My oh mustang my! Doesn’t that look like it will catch and carry a lotta water for our wild ponies??

It hasn’t yet been mentioned how HOT it was (! OK, it miiiiiight have been mentioned) during this weekend work project. It hadn’t rained in weeks (possibly close to two months), and it was as hot and dry as Southwest Colorado can be (and given our location as high-elevation desert, it can be pretty toasty with temps into the 100s, which we’ve seen already). Fortunately, it was generally breezy enough to keep the gnats at bay. Here, awesome lady advocates Pat and Kat are using ice packs to stay cool under the shade of a handy juniper at the work site.

Mike also thought that was a pretty terrific idea.

David was glad to get off of his bucking Bobcat and start putting together valve parts in the shade of the water tank. The pipe-filled trench gets to the tank immediately to the right of where he’s sitting.
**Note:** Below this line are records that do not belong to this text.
(* ===== verification/LeafSchema.v ===== *)
(** * Leaves and metadata of compressed NFTs: [contracts/programs/bubblegum/src/state]

    The schema whose hash is the leaf, the metadata arguments with the
    adapters to the token-metadata program, vouchers, nonces and events, and the
    small helpers of [utils.rs]. *)

From S2P Require Import Prelude Hashing MerkleSpec Solana.

(** ** [state/leaf_schema.rs] *)

Inductive Version := Version_V1.

(** [Version::to_bytes]. *)
Definition Version_to_bytes (self : Version) : N := match self with Version_V1 => 1%N end.

(** [enum LeafSchema], with its single variant [V1]. *)
Record LeafSchema := mk_LeafSchema {
  ls_id : Pubkey;
  ls_owner : Pubkey;
  ls_delegate : Pubkey;
  ls_nonce : N;
  ls_data_hash : bytes32;
  ls_creator_hash : bytes32;
}.

#[export] Instance LeafSchema_eq_dec : EqDecision LeafSchema.
Proof. solve_decision. Defined.

Definition LeafSchema_default : LeafSchema :=
  mk_LeafSchema default_pubkey default_pubkey default_pubkey 0 (vreplicate 32 x00) (vreplicate 32 x00).

Record LeafSchemaEvent := mk_LeafSchemaEvent {
  lse_version : Version;
  lse_schema : LeafSchema;
  lse_leaf_hash : Node;
}.

Section leaf_schema.
Context `{Keccak}.

Definition new_v0 (id owner delegate : Pubkey) (nonce : N) (data_hash creator_hash : bytes32) : LeafSchema :=
  mk_LeafSchema id owner delegate nonce data_hash creator_hash.

Definition version (self : LeafSchema) : Version := Version_V1.

(** The slices that [to_node] hashes. *)
Definition leaf_slices (self : LeafSchema) : list bytes :=
  [ [byte_of_N (Version_to_bytes (version self))];
    vec_to_list (ls_id self); vec_to_list (ls_owner self); vec_to_list (ls_delegate self);
    to_le_bytes 8 (ls_nonce self);
    vec_to_list (ls_data_hash self); vec_to_list (ls_creator_hash self) ].

Definition to_node (self : LeafSchema) : Node := hashv (leaf_slices self).

Definition to_event (self : LeafSchema) : LeafSchemaEvent :=
  mk_LeafSchemaEvent (version self) self (to_node self).
End leaf_schema.

(** ** [state/metaplex_adapter.rs] *)

Inductive TokenProgramVersion := Original | Token2022.

Record Creator := mk_Creator {
  cr_address : Pubkey;
  cr_verified : bool;
  cr_share : N;
}.

Inductive TokenStandard := NonFungible | FungibleAsset | Fungible | NonFungibleEdition.

Inductive UseMethod := UseBurn | UseMultiple | UseSingle.

Record Uses := mk_Uses {
  use_method : UseMethod;
  uses_remaining : N;
  uses_total : N;
}.

Record Collection := mk_Collection {
  col_verified : bool;
  col_key : Pubkey;
}.

Record MetadataArgs := mk_MetadataArgs {
  ma_name : string;
  ma_symbol : string;
  ma_uri : string;
  ma_seller_fee_basis_points : N;
  ma_primary_sale_happened : bool;
  ma_is_mutable : bool;
  ma_edition_nonce : option N;
  ma_token_standard : option TokenStandard;
  ma_collection : option Collection;
  ma_uses : option Uses;
  ma_token_program_version : TokenProgramVersion;
  ma_creators : list Creator;
}.

(** The types of the token-metadata program that the adapters build. *)
Module Mpl.
Record Creator := mk_Creator { address : Pubkey; verified : bool; share : N }.
Inductive UseMethod := Burn | Multiple | Single.
Record Uses := mk_Uses { use_method : UseMethod; remaining : N; total : N }.
Record Collection := mk_Collection { verified_collection : bool; key : Pubkey }.
End Mpl.

Definition Creator_adapt (self : Creator) : Mpl.Creator :=
  Mpl.mk_Creator (cr_address self) (cr_verified self) (cr_share self).

Definition Uses_adapt (self : Uses) : Mpl.Uses :=
  Mpl.mk_Uses
    (match use_method self with
     | UseBurn => Mpl.Burn
     | UseMultiple => Mpl.Multiple
     | UseSingle => Mpl.Single
     end) (uses_remaining self) (uses_total self).

Definition Collection_adapt (self : Collection) : Mpl.Collection :=
  Mpl.mk_Collection (col_verified self) (col_key self).

(** ** [state/mod.rs] and [error.rs] *)

Record Nonce := mk_Nonce { count : N }.

Definition NONCE_SIZE : N := (8 + 8)%N.
Definition VOUCHER_SIZE : N := (8 + 1 + 32 + 32 + 32 + 8 + 32 + 32 + 4 + 32)%N.
Definition VOUCHER_PREFIX : string := "voucher".
Definition ASSET_PREFIX : string := "asset".

Record Voucher := mk_Voucher {
  leaf_schema : LeafSchema;
  v_index : N;
  v_merkle_slab : Pubkey;
}.

Record NewNFTEvent := mk_NewNFTEvent {
  nft_version : Version;
  nft_metadata : MetadataArgs;
  nft_nonce : N;
}.

Record NFTDecompressionEvent := mk_NFTDecompressionEvent {
  dec_version : Version;
  dec_id : Pubkey;
  dec_tree_id : Pubkey;
  dec_nonce : N;
}.

Inductive BubblegumError :=
  | AssetOwnerMismatch
  | PublicKeyMismatch
  | HashingMismatch
  | UnsupportedSchemaVersion.

#[export] Instance BubblegumError_eq_dec : EqDecision BubblegumError.
Proof. solve_decision. Defined.

(** ** [utils.rs] *)

(** [AsRef<[u8]>] of a string. *)
Definition string_bytes (s : string) : bytes := String.list_byte_of_string s.

Definition cmp_bytes (a b : bytes) (size : nat) : bool := bool_decide (take size a = take size b).

Definition cmp_pubkeys (a b : Pubkey) : bool := cmp_bytes (vec_to_list a) (vec_to_list b) 32.

Definition assert_pubkey_equal {C} (of_error : BubblegumError → C) (a b : Pubkey)
    (error : option (ix_error C)) : outcome (ix_error C) unit :=
  if negb (cmp_pubkeys a b) then
    match error with
    | Some err => Err err
    | None => Err (Custom (of_error PublicKeyMismatch))
    end
  else Ok tt.

Section derivation.
Context `{Pda}.

Definition assert_derivation {C} (program : Pubkey) (account : AccountInfo) (path : list bytes)
    (error : option (ix_error C)) : outcome (ix_error C) N :=
  let '(k, bump) := find_program_address path program in
  if negb (cmp_pubkeys k (key account)) then
    match error with
    | Some err => Err err
    | None => Err Runtime
    end
  else Ok bump.

Definition assert_owned_by {C} (account : AccountInfo) (owner' : Pubkey) : outcome (ix_error C) unit :=
  if negb (cmp_pubkeys (owner account) owner') then Err Runtime else Ok tt.

Definition get_asset_id (bubblegum_id tree_id : Pubkey) (nonce : N) : Pubkey :=
  (find_program_address [string_bytes ASSET_PREFIX; vec_to_list tree_id; to_le_bytes 8 nonce]
     bubblegum_id).1.
End derivation.

(** ** Lemmas *)

Lemma cmp_pubkeys_spec a b : cmp_pubkeys a b = true ↔ a = b.
Proof.
  unfold cmp_pubkeys, cmp_bytes. rewrite bool_decide_eq_true.
  rewrite !take_ge by (by rewrite length_vec_to_list). split; [apply vec_to_list_inj2|by intros ->].
Qed.

Lemma cmp_pubkeys_bool a b : cmp_pubkeys a b = bool_decide (a = b).
Proof. apply eq_true_iff_eq. by rewrite cmp_pubkeys_spec, bool_decide_eq_true. Qed.

Section binding.
Context `{Keccak}.

(** The concatenation of the slices determines the schema: every slice has a
    fixed length. *)
Lemma leaf_slices_inj l1 l2 :
  (ls_nonce l1 < 2 ^ 64)%N → (ls_nonce l2 < 2 ^ 64)%N →
  concat (leaf_slices l1) = concat (leaf_slices l2) → l1 = l2.
Proof.
  destruct l1 as [i1 o1 d1 n1 h1 c1], l2 as [i2 o2 d2 n2 h2 c2]. unfold leaf_slices.
  cbn [ls_id ls_owner ls_delegate ls_nonce ls_data_hash ls_creator_hash concat].
  intros Hn1 Hn2 Heq. apply app_inj_1 in Heq as [_ Heq]; [|done].
  apply bytes32_app_inj in Heq as [-> Heq]. apply bytes32_app_inj in Heq as [-> Heq].
  apply bytes32_app_inj in Heq as [-> Heq].
  apply app_inj_1 in Heq as [Hn Heq]; [|by rewrite !length_to_le_bytes].
  apply to_le_bytes_inj in Hn as ->; [|done|done].
  apply bytes32_app_inj in Heq as [-> Heq]. by apply bytes32_app_inj in Heq as [-> _].
Qed.

(** Two schemas with the same leaf are equal, or their slices are a collision. *)
Lemma to_node_binding l1 l2 :
  (ls_nonce l1 < 2 ^ 64)%N → (ls_nonce l2 < 2 ^ 64)%N → to_node l1 = to_node l2 →
  l1 = l2 ∨ is_collision (leaf_slices l1, leaf_slices l2).
Proof.
  intros Hn1 Hn2 Heq.
  destruct (decide (concat (leaf_slices l1) = concat (leaf_slices l2))) as [Hc|Hc].
  - left. by apply leaf_slices_inj.
  - by right.
Qed.
End binding.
Of course, he had to get right back on that pony – err, Bobcat – and finish the job to end the ride on a positive note: filling the trench and covering the new pipeline, which is worth its (considerable) weight in gold.
Camera-holding and other hands were needed to wrestle the final pipe sections into place to get in line with the tank’s existing steel fitting, so the photos end here. David did quite a bit more work around the apron and installed some water-erosion ditches on the access road this day and the next (third) day, and we also removed the tractor tire (which had served as a trough with a bentonite-and-soil bottom) to put in place a new water trough provided by BLM. As it turned out (after we got our first little rain showers to test – yahoo!), the steel fitting that was at the tank had cracked and was leaking a bit (Colorado’s freeze-and-thaw action at work), so we’ll replace that as well.
After the holiday, BLM folks and volunteers will return to the site of our big achievement to replace that steel fitting, scatter seeds of native grasses around the apron and along the covered pipeline (disturbed areas), and install the new trough to the existing pipeline downhill from the tank.
And once again, it’s imperative that we thank all the people who provided all the hands and funds and supportive efforts that made this water project happen for our Spring Creek Basin mustangs: BLM range staff, Wild Bunch members, unaffiliated advocates and family members (including the ones who allowed us weekend time with their husbands and daddies). Specifically, for your labor and engineering and exemplary work ethic, thank you to Mike Jensen, Justin Hunt, Garth Nelson, David Temple, Pat and Frank Amthor, Kat Wilder, Ken Lausten and Tyler Lausten. For your organization and funding and support behind the scenes, thank you to Connie Clementson, Tif Rodriguez, Lyn Rowley, Lynda Larsen, Sandie Simons, Nancy Schaufele, Karen Keene Day, David and Nancy Holmes, and the Serengeti Foundation.
In spirit, always, thank you, Pati Temple, for our cherished memories of your mustang advocacy and for continuing to watch over and guide us in this work. (I’m pretty sure you had a hand in the recent, blessed rains we have received!)
Everyone, we appreciate your planning, your work, your funding, your organization and your love for our most beloved Spring Creek Basin mustangs.
THANK YOU!!!!!!!!!!!!!!!!!!!!!!!!!!!!!!!!!!!!!!!!!!!!!!!!!!!!!!